The field demands specialized skills and a love
of children, but the rewards, she says, are incalculable. In the
community, RDs are on the front line of detecting feeding disorders,
providing nutritional guidance, and referring parents to appropriate
resources. And in interdisciplinary programs, she says, the RD brings
to the table a broad knowledge base that is well-valued in these
specialized teams.
— Kate Jackson is a staff writer for Today’s
Dietitian.
Teamwork Matters
Parents of patients with feeding disorders are often referred to
dietitians, who can be helpful in a wide variety of ways. Still,
in most cases, additional expertise is needed to comprehensively
manage children with feeding disorders.
For example, explains Diane Barsky, director of
the Children’s Feeding Program at the Children’s Hospital
of Philadelphia, while a dietitian may be able to tell parents how
to feed their children for maximum impact, if the child has significant
refusal behaviors or is an extremely picky eater, the parent won’t
be able to get the nutrition into the child to promote weight gain.
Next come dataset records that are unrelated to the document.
(** * Indicator service: lag alignment, sanitisation and metric extraction

    A shallow embedding of [indicator-service/app.py].  The service is a
    thin layer over three numeric libraries (NumPy/pandas, TA-Lib and
    quantstats); what the repository itself owns is

    - the sanitiser [_nan_to_none] and the cleaner [_clean_numeric_list],
    - the period resolver [_resolve_period_settings],
    - the returns normaliser at the head of [quantstats_metrics] together
      with [_equity_to_returns],
    - the per-metric [capture] wrapper of the metrics battery,
    - the close-only branch of [indicator_router], including the two
      hand-written, lagged indicators CUMULATIVE_RETURN and VOLATILITY.

    Floating-point values are IEEE-754 binary64, taken from the bit-level
    specification [SpecFloat] (53 bits of precision, [emax = 1024]), so
    NaN, signed infinities and signed zeros behave as they do in NumPy.
    The external libraries and the Python built-ins (the conversions
    from text and the string methods, which work on Unicode text) are
    interfaces (type classes): every property below holds for any
    behaviour of theirs, the string methods being fixed on ASCII text
    only, and reference instances make the service executable on
    concrete requests. *)

From Stdlib Require Import ZArith Bool List Ascii String Lia.
From Stdlib Require Import SpecFloat.
From stdpp Require Import base option list strings gmap pretty.

Set Warnings "-register-all".
Local Open Scope Z_scope.

(** ** IEEE-754 binary64 *)

Module F64.

Definition prec : Z := 53.
Definition emax : Z := 1024.

Definition float : Type := spec_float.

Definition nan : float := S754_nan.
Definition of_Z (z : Z) : float := binary_normalize prec emax z 0 false.
Definition zero : float := of_Z 0.
Definition one : float := of_Z 1.

Definition add : float -> float -> float := SFadd prec emax.
Definition sub : float -> float -> float := SFsub prec emax.
Definition mul : float -> float -> float := SFmul prec emax.
Definition div : float -> float -> float := SFdiv prec emax.
Definition sqrt : float -> float := SFsqrt prec emax.
Definition eqb : float -> float -> bool := SFeqb.

(** [np.isnan], [np.isfinite] / [math.isfinite], [math.isinf]. *)
Definition isnan (x : float) : bool :=
  match x with S754_nan => true | _ => false end.

Definition isinf (x : float) : bool :=
  match x with S754_infinity _ => true | _ => false end.

Definition isfinite (x : float) : bool :=
  match x with
  | S754_nan | S754_infinity _ => false
  | S754_zero _ | S754_finite _ _ _ => true
  end.

(** [int(x)] on a finite float: truncation towards zero. *)
Definition trunc (x : float) : Z :=
  match x with
  | S754_finite s m e =>
      let a := match e with
               | Zneg k => Z.shiftr (Zpos m) (Zpos k)
               | _ => Z.shiftl (Zpos m) e
               end in
      if s then - a else a
  | _ => 0
  end.

End F64.

Abbreviation float := F64.float.

#[global] Instance float_inhabited : Inhabited float := populate F64.nan.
It’s important, she says, to identify extremely selective
children and, in the absence of a local feeding disorders program,
refer them to behavioral psychologists, who can help address the
behaviors.
Similarly, she says, when patients have sensory
and oro-motor issues, dietitians can help by referring the patients
to pediatric personnel or therapists who can address their special
needs. Dietitians should recognize that they need to work in conjunction
with other therapists and if they don’t have a team with which
to work, they should have expert resources with whom they can collaborate.
Maureen Andrewson, RD, LD, of the Cleveland Clinic,
agrees. “Many dietitians struggle in the community with problems
that really go out of the range of what RDs normally do, such as
monitoring weight and caloric intake and supplement planning.”
She feels lucky to be part of a disciplinary team but cautions other
RDs in less supportive settings not to try to shoulder the burden
of complete treatment, but rather to turn to speech and occupational
therapists and behavioral psychologists in the community who are
trained to treat children with feeding disorders.